### Description of the task
Using the records below, write out again exactly the lines that begin at the line containing "- destruct (Z.leb_spec" and end at the line containing "set (B := if e - _ >? _ then _ else _).", and no other lines.

Collected data entries:

○ ○ ○ ○ ○ ○ ○

(** The part of [addEntity] before the new head is set. *)
Lemma advance_ok {F St} (fire : F -> Z -> selectorDecision -> St -> St) s st d e :
  refines s d -> d_init d = true -> d_last d < e < 2 ^ 63 -> e - d_last d <= numEntries s - numNackEntries s ->
  let sst := for_range (fun e => setEntity fire e selectorDecisionUnknown)
               (Z.to_nat (e - (last s + 1))) (last s + 1) (s, st) in
  let sst := if missingBound s e >? missingBound s (last s) then
               for_range (fun e => setEntityIfUnknown fire e selectorDecisionMissing)
                 (Z.to_nat (missingBound s e - missingBound s (last s))) (missingBound s (last s)) sst
             else sst in
  cache_ok (fst sst) /\ frame_eq s (fst sst) /\
  forall x, base s <= x < e -> e - x < numEntries s ->
    getEntity (fst sst) x =
      let dx := if x <=? d_last d then d_of d x else selectorDecisionUnknown in
      if bool_decide (dx = selectorDecisionUnknown) && (x <? e - numNackEntries s)
      then selectorDecisionMissing else dx.
Proof.
  intros [Hok Hi Hb Hd Hu] Hin He Hgap. specialize (Hb Hin). specialize (Hd Hin). specialize (Hu Hin).
  destruct Hb as (Eb & El & Hr & Hlim). pose proof Hok as [Hn Hs Hk]. cbv zeta.
  destruct (range_unknown fire (Z.to_nat (e - (last s + 1))) (last s + 1) s st Hok ltac:(lia) ltac:(lia)) as (H1 & H2 & H3).
  destruct (for_range _ _ _ (s, st)) as [s1 st1]. cbn [fst] in *.
  (* the window after the first loop *)
  assert (Hx1 : forall x, base s <= x < e -> e - x < numEntries s ->
    getEntity s1 x = if x <=? d_last d then d_of d x else selectorDecisionUnknown).
  { intros x Hx Hw. destruct (H3 x ltac:(lia)) as [[E (k & Hk' & Ek)]|[E Hno]].
    - apply Z.eqb_eq in Ek. rewrite mod_zero_close, Z.eqb_eq in Ek by lia.
      rewrite E, (proj2 (Z.leb_gt _ _)) by lia. done.
    - destruct (Z.leb_spec x (d_last d)); [rewrite E; apply Hd; lia|].
      exfalso. apply (Hno x); [lia|]. rewrite Z.sub_diag. apply Z.mod_0_l. lia. }
  pose proof H2 as (F1 & F2 & F3 & F4 & F5).
  rewrite !missingBound_ok by (done || lia). set (A := if last s - _ >? _ then _ else _).
  set (B := if e - _ >? _ then _ else _).
  assert (HA : A = Z.max (base s) (last s - numNackEntries s)) by (unfold A; rewrite Z.gtb_ltb; destruct (Z.ltb_spec (base s) (last s - numNackEntries s)); lia).
  assert (HB : B = Z.max (base s) (e - numNackEntries s)) by (unfold B; rewrite Z.gtb_ltb; destruct (Z.ltb_spec (base s) (e - numNackEntries s)); lia).
  clearbody A B. rewrite Z.gtb_ltb. destruct (Z.ltb_spec A B) as [HAB|HAB].
  - destruct (range_missing fire (Z.to_nat (B - A)) A s1 st1 H1 ltac:(lia) ltac:(lia)) as (G1 & G2 & G3).
    destruct (for_range _ _ _ (s1, st1)) as [s2 st2]. cbn [fst] in *.
    split; [done|]. split; [by eapply frame_eq_trans|]. intros x Hx Hw. rewrite G3 by lia. rewrite !Hx1 by lia.
    cbv zeta. destruct (bool_decide_reflect ((if x <=? d_last d then d_of d x else selectorDecisionUnknown) = selectorDecisionUnknown)) as [Eu|Eu].
    2: { by rewrite andb_false_r. }
    rewrite andb_true_r. cbn [andb]. destruct (Z.ltb_spec x (e - numNackEntries s)).
    + rewrite (proj2 (Z.leb_le A x)), (proj2 (Z.ltb_lt x _)) by
        (destruct (Z.leb_spec x (d_last d)); [specialize (Hu x ltac:(lia) Eu); lia|lia]). done.
    + rewrite (proj2 (Z.ltb_ge x (A + Z.of_nat _))) by lia. by rewrite andb_false_r.
  - split; [done|]. split; [done|]. intros x Hx Hw. rewrite Hx1 by lia. cbv zeta.
    destruct (bool_decide_reflect ((if x <=? d_last d then d_of d x else selectorDecisionUnknown) = selectorDecisionUnknown)) as [Eu|Eu];
      [|done]. rewrite (proj2 (Z.ltb_ge x _)); [done|].
    destruct (Z.leb_spec x (d_last d)); [specialize (Hu x ltac:(lia) Eu); lia|lia].
Qed.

○ ○ ○ ○ ○ ○ ○

### Solution to this exercise
    - destruct (Z.leb_spec x (d_last d)); [rewrite E; apply Hd; lia|].
      exfalso. apply (Hno x); [lia|]. rewrite Z.sub_diag. apply Z.mod_0_l. lia. }
  pose proof H2 as (F1 & F2 & F3 & F4 & F5).
  rewrite !missingBound_ok by (done || lia). set (A := if last s - _ >? _ then _ else _).
  set (B := if e - _ >? _ then _ else _).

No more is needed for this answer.